Could your alarm tone be the key to having an alert morning?

We all know that music affects our mood – in fact, the sounds surrounding us can literally make or break our mental states at different stages during the day. And it’s not just something we use to boost our own mood. It’s used in a variety of social settings to bring people’s moods up and down depending on the situation.

Sport events play rousing marches and music to pump fans up and get everyone excited, whereas dental practices and shopping markets play soothing music to calm nervous patients and make shoppers stay longer in the calming environment.

Photography of a Woman Listening to Music

Even just think of the ‘Countdown’ theme tune – the very thought of it makes you stressed just thinking about the excitement and time pressure!

Modern researchers have even been using music to treat things like anxiety and depression and music therapy is now being introduced into treatment of serious medical illnesses such as cancer, burns, and multiple sclerosis

Because music can have such an affect on our mental and even seemingly our physical health, researchers have started to look at the sounds that wake us up in the mornings and how they affect the rest of our day.

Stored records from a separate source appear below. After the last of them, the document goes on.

(* ===== verification/FilterBuilder.v ===== *)
(** * The panel that edits filters

    [src/web/src/features/table/TableFilterBuilder.tsx]: the draft of the conditions of a
    table, its edits and what is applied.  [next_rule] counts the identifiers issued. *)
From S2P Require Import Prelude JsString JsNumber TableQuery Id.

Record Builder := MkBuilder {
  defaultColumn : jstr;
  draft : list TableFilterRule;
  next_rule : nat;
}.
Definition setDraft f (w : Builder) := MkBuilder (defaultColumn w) (f (draft w)) (next_rule w).

Inductive RulePatch :=
| RuleEnabled (b : bool)
| RuleColumn (column : jstr)
| RuleOperator (o : FilterOperator)
| RuleValue (text : jstr).
Definition patch_rule (p : RulePatch) (r : TableFilterRule) : TableFilterRule :=
  match p with
  | RuleEnabled b => MkRule (fr_id r) b (fr_column r) (fr_operator r) (fr_value r) (fr_join r)
  | RuleColumn c => MkRule (fr_id r) (fr_enabled r) c (fr_operator r) (fr_value r) (fr_join r)
  | RuleOperator o => MkRule (fr_id r) (fr_enabled r) (fr_column r) o (fr_value r) (fr_join r)
  | RuleValue v => MkRule (fr_id r) (fr_enabled r) (fr_column r) (fr_operator r) v (fr_join r)
  end.
Definition toggle_rule_join (r : TableFilterRule) : TableFilterRule :=
  MkRule (fr_id r) (fr_enabled r) (fr_column r) (fr_operator r) (fr_value r)
    (match fr_join r with JAnd => JOr | JOr => JAnd end).
Definition has_id (id : jstr) (r : TableFilterRule) : bool := bool_decide (fr_id r = id).

Section builder.
Context `{IdSupply}.

(** Setting the draft to a list that is normalized, which may take an identifier. *)
Definition normalized (rules : list TableFilterRule) (column : jstr) (w : Builder) : Builder :=
  MkBuilder column (normalizeFilterRules (issued (next_rule w)) rules column)
    (if bool_decide (0 < length rules) then next_rule w else S (next_rule w)).

(** The first render, and the effect on new rules or another first column. *)
Definition open_builder (rules : list TableFilterRule) (column : jstr) (next : nat) : Builder :=
  normalized rules column (MkBuilder column [] next).
Definition show_rules (rules : list TableFilterRule) (column : jstr) (w : Builder) : Builder := normalized rules column w.

Definition patchRule (id : jstr) (p : RulePatch) : Builder → Builder :=
  setDraft (update_where (has_id id) (patch_rule p)).
Definition addRule (w : Builder) : Builder :=
  MkBuilder (defaultColumn w) (draft w ++ [createEmptyFilterRule (issued (next_rule w)) (defaultColumn w) JAnd]) (S (next_rule w)).
Definition removeRule (id : jstr) (w : Builder) : Builder :=
  normalized (filterb (λ r, negb (has_id id r)) (draft w)) (defaultColumn w) w.
Definition toggleJoin (id : jstr) : Builder → Builder := setDraft (update_where (has_id id) toggle_rule_join).
(** The rules given to [onApply]. *)
Definition applied_rules (w : Builder) : list TableFilterRule :=
  normalizeFilterRules (issued (next_rule w)) (draft w) (defaultColumn w).
Definition clearDraft (w : Builder) : Builder :=
  MkBuilder (defaultColumn w) [createEmptyFilterRule (issued (next_rule w)) (defaultColumn w) JAnd] (S (next_rule w)).

(** The rules have distinct identifiers, all issued before [next]. *)
Definition rules_issued (next : nat) (rules : list TableFilterRule) : Prop :=
  NoDup (fr_id <$> rules) ∧ ∀ r, r ∈ rules → ∃ k, k < next ∧ fr_id r = issued k.

Inductive builder_step : Builder → Builder → Prop :=
| builder_show rules column w : rules_issued (next_rule w) rules → builder_step w (show_rules rules column w)
| builder_patch id p w : builder_step w (patchRule id p w)
| builder_add w : builder_step w (addRule w)
| builder_remove id w : builder_step w (removeRule id w)
| builder_toggle id w : builder_step w (toggleJoin id w)
| builder_clear w : builder_step w (clearDraft w).

Definition builder_ok (w : Builder) : Prop := draft w ≠ [] ∧ rules_issued (next_rule w) (draft w).

Lemma issued_later next next' rules : next ≤ next' → rules_issued next rules → rules_issued next' rules.
Proof. intros Hn [Hnd Hr]. split; [done|]. intros r Hin. destruct (Hr r Hin) as (k & Hk & E). exists k. split; [lia|done]. Qed.

Lemma issued_fresh next column join : rules_issued (S next) [createEmptyFilterRule (issued next) column join].
Proof. split; [apply NoDup_singleton|]. intros r ->%list_elem_of_singleton. exists next. split; [lia|done]. Qed.

Lemma normalized_ok rules column w : rules_issued (next_rule w) rules → builder_ok (normalized rules column w).
Proof.
  intros Hr. unfold builder_ok, normalized, normalizeFilterRules. cbn. case_bool_decide as E.
  - split; [by destruct rules; [cbn in E; lia|]|done].
  - split; [done|]. apply issued_fresh.
Qed.

Lemma update_rules_issued next p (f : TableFilterRule → TableFilterRule) rules : (∀ r, fr_id (f r) = fr_id r) →
  rules_issued next rules → rules_issued next (update_where p f rules).
Proof.
  intros Hf [Hnd Hr]. split.
  - by rewrite update_where_fmap.
  - intros r (r0 & -> & Hin)%list_elem_of_fmap. destruct (Hr r0 Hin) as (k & Hk & E). exists k. split; [done|].
    by destruct (p r0); rewrite ?Hf.
Qed.

Lemma builder_step_ok w w' : builder_step w w' → builder_ok w → builder_ok w'.
Proof.
  intros Hs [Hne Hi]. destruct Hs as [rules column w Hr|id p w|w|id w|id w|w].
  - by apply normalized_ok.
  - split; [|by apply update_rules_issued; [by destruct p|]]. cbn. intros E%(f_equal length).
    rewrite length_update_where in E. by destruct (draft w).
  - split; [by cbn; destruct (draft w)|]. destruct Hi as [Hnd Hr]. cbn. split.
    + rewrite fmap_app. apply NoDup_app_singleton; [done|]. intros (r & Er & Hin)%list_elem_of_fmap. cbn in Er.
      destruct (Hr r Hin) as (k & Hk & E). rewrite E in Er. apply issued_inj in Er. lia.
    + intros r [Hin| ->%list_elem_of_singleton]%elem_of_app; [|exists (next_rule w); split; [lia|done]].
      destruct (Hr r Hin) as (k & Hk & E). exists k. split; [lia|done].
  - apply normalized_ok. destruct Hi as [Hnd Hr]. split; [by apply filterb_NoDup_fmap|].
    intros r [Hin _]%elem_of_filterb. by apply Hr.
  - split; [|by apply update_rules_issued]. cbn. intros E%(f_equal length).
    rewrite length_update_where in E. by destruct (draft w).
  - split; [done|]. apply issued_fresh.
Qed.

(** C29. The conditions of the panel.  However they were edited there is one, and their
    identifiers are distinct, so that an edit changes the condition it was made on and no
    other.  Applying them gives the conditions that are shown, in their order, and showing
    what was applied again changes nothing. *)
Theorem filter_builder_spec rules column next w :
  rules_issued next rules → rtc builder_step (open_builder rules column next) w →
  draft w ≠ [] ∧ NoDup (fr_id <$> draft w)
  ∧ applied_rules w = draft w
  ∧ show_rules (applied_rules w) (defaultColumn w) w = w
  ∧ (∀ i r p, draft w !! i = Some r → draft (patchRule (fr_id r) p w) = <[i := patch_rule p r]> (draft w))
  ∧ (∀ i r, draft w !! i = Some r → draft (toggleJoin (fr_id r) w) = <[i := toggle_rule_join r]> (draft w))
  ∧ (∀ i r, draft w !! i = Some r → 1 < length (draft w) → draft (removeRule (fr_id r) w) = delete i (draft w)).
Proof.
  intros Hr Hs. assert (Hok : builder_ok w).
  { assert (H0 : builder_ok (open_builder rules column next)) by (by apply normalized_ok).
    induction Hs as [w|w1 w2 w3 Hst _ IH]; [done|]. apply IH. by eapply builder_step_ok. }
  destruct Hok as [Hne [Hnd Hi]].
  assert (Hl : 0 < length (draft w)) by (by destruct (draft w); [|cbn; lia]).
  assert (Ha : applied_rules w = draft w) by (unfold applied_rules, normalizeFilterRules; by rewrite bool_decide_eq_true_2).
  assert (Hone : ∀ i r k r', draft w !! i = Some r → draft w !! k = Some r' → has_id (fr_id r) r' = bool_decide (k = i)).
  { intros i r k r' Hir Hkr. unfold has_id. apply bool_decide_ext. split; [|by intros ->; simplify_eq].
    intros E. eapply (NoDup_lookup _ k i (fr_id r) Hnd); rewrite list_lookup_fmap; [by rewrite Hkr; cbn; rewrite E|by rewrite Hir]. }
  assert (Hupd : ∀ f i r, draft w !! i = Some r → update_where (has_id (fr_id r)) f (draft w) = <[i := f r]> (draft w)).
  { intros f i r Hir. apply list_eq. intros k. unfold update_where. rewrite list_lookup_fmap. destruct (decide (i = k)) as [<-|Hk].
    - rewrite list_lookup_insert_eq by (by eapply lookup_lt_Some). rewrite Hir. cbn. by rewrite (Hone i r i r Hir Hir), bool_decide_eq_true_2.
    - rewrite list_lookup_insert_ne by done. destruct (draft w !! k) as [r'|] eqn:Ek; [|done]. cbn.
      by rewrite (Hone i r k r' Hir Ek), bool_decide_eq_false_2. }
  split_and!; [done|done|done| |intros; by apply Hupd|intros; by apply Hupd|].
  - rewrite Ha. unfold show_rules, normalized, normalizeFilterRules. rewrite bool_decide_eq_true_2 by done. by destruct w.
  - intros i r Hir Hlen. unfold removeRule, normalized, normalizeFilterRules. cbn [draft].
    assert (Hf : filterb (λ r', negb (has_id (fr_id r) r')) (draft w) = delete i (draft w)).
    { rewrite delete_take_drop. rewrite <- (take_drop_middle (draft w) i r Hir) at 1. rewrite filterb_app, filterb_cons.
      rewrite (Hone i r i r Hir Hir), bool_decide_eq_true_2 by done. cbn [negb]. f_equal; apply filterb_id; intros r' [k Hk]%list_elem_of_lookup.
      - apply lookup_take_Some in Hk as [Hk Hki]. rewrite (Hone i r k r' Hir Hk), bool_decide_eq_false_2; [done|lia].
      - rewrite lookup_drop in Hk. rewrite (Hone i r _ r' Hir Hk), bool_decide_eq_false_2; [done|lia]. }
    rewrite Hf, bool_decide_eq_true_2; [done|]. rewrite delete_take_drop, length_app, length_take, length_drop. 
    apply lookup_lt_Some in Hir. lia.
Qed.
End builder.

Lemma filter_builder_spec_witness :
  let w := addRule (H := counting_ids) (open_builder (H := counting_ids) [] "id"%js 0) in
  applied_rules (H := counting_ids) w = draft w.
Proof.
  apply (filter_builder_spec (H := counting_ids) [] "id"%js 0).
  - split; [apply NoDup_nil_2|]. intros r Hr. by apply not_elem_of_nil in Hr.
  - eapply rtc_once, builder_add.
Defined.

person holding red and beige twin bell analog alarm clock

The Royal Melbourne Institute of Technology have conducted a study that seems to suggest that melodic alarms could improve alertness levels in the morning, whereas harsh alarm tones have been linked to increased levels of morning grogginess.

The researchers trialled a traditional alarm beeping tone against a variety of songs, two of which were The Beach Boys’ ‘Good Vibrations’ and The Cure’s ‘Close to Me’, and found that alertness in participants was actually increased by waking up to music rather than a harsh alarm tone.

"Although more research is needed to better understand the precise combination of melody and rhythm that might work best, considering that most people use alarms to wake up, the sound you choose may have important ramifications,” Stuart MacFarlane, the paper’s lead author and an RMIT doctoral researcher commented.

Woman in Black and White Dress Lying on Bed

"This is particularly important for people who might work in dangerous situations shortly after waking, like firefighters or pilots, but also for anyone who has to be rapidly alert, such as someone driving to hospital in an emergency."

The theory is that the harsh beeping noise may disrupt or confuse brain activity whereas more melodic noises make for a better transition from sleep to waking mode. Further research is needed, but for now, it could be an interesting experiment to try for yourself with some of your favourite songs!

Staying away from grunge music or loud, rousing music is recommended as they may be jarring or cause you to wake up in a slightly more hostile or upset manner, as grunge music has been linked to those emotions. Stick to your 70s or 80s classics (maybe even a little Mamma Mia?) and wake up happy!